▶

(** * Validation and summary functions of the support-ticket pipeline

    A shallow embedding of [m1-02-summary-functions.py] and the proofs of
    its specification.

    The Python functions work on a list of tickets, each a [dict] from
    field names to values.  Tickets are finite maps from strings to
    Python values; the dictionaries the functions build ([temp_stats],
    [category_counts], [averages], [by_category]) keep Python's
    insertion order and are association lists whose keys are compared
    the way Python's [dict] compares them.  A Python exception
    ([OverflowError], [ZeroDivisionError], [TypeError], [KeyError]) is
    the result [None].

    The data model has text for ['ticket_id'], ['category'] and
    ['priority'] and any value for ['resolution_minutes']; here every
    field holds any scalar ([None], a bool, an int, a float or a
    string). *)

From Stdlib Require Import ZArith QArith Qabs Lia Floats.
From stdpp Require Import gmap strings list sorting.

Local Open Scope Z_scope.

(** ** The numbers of the Python runtime

    A Python [int] is an unbounded integer ([Z]); a Python [float] is an
    IEEE 754 binary64 number, for which the Standard Library's
    [spec_float] is used.  Every arithmetic operation on floats is the
    exact rational result rounded to the nearest binary64 number, ties to
    even; the conversion of an int to a float and the true division of
    two ints round the same way, and raise [OverflowError] where a float
    operation returns an infinity.  The module [Rounding] below proves
    that the rounding is the one of IEEE 754. *)

Module PyFloat.

(** [n / d] rounded to the nearest integer, ties to the even one
    ([d > 0]). *)
Definition round_half_even (n d : Z) : Z :=
  let q := n / d in
  let r := n mod d in
  match 2 * r ?= d with
  | Lt => q
  | Gt => q + 1
  | Eq => if Z.even q then q else q + 1
  end.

◀

> [Work item] How many lines of the records contain the word "ties"? Reply with the number and nothing else.

> [Written answer] 2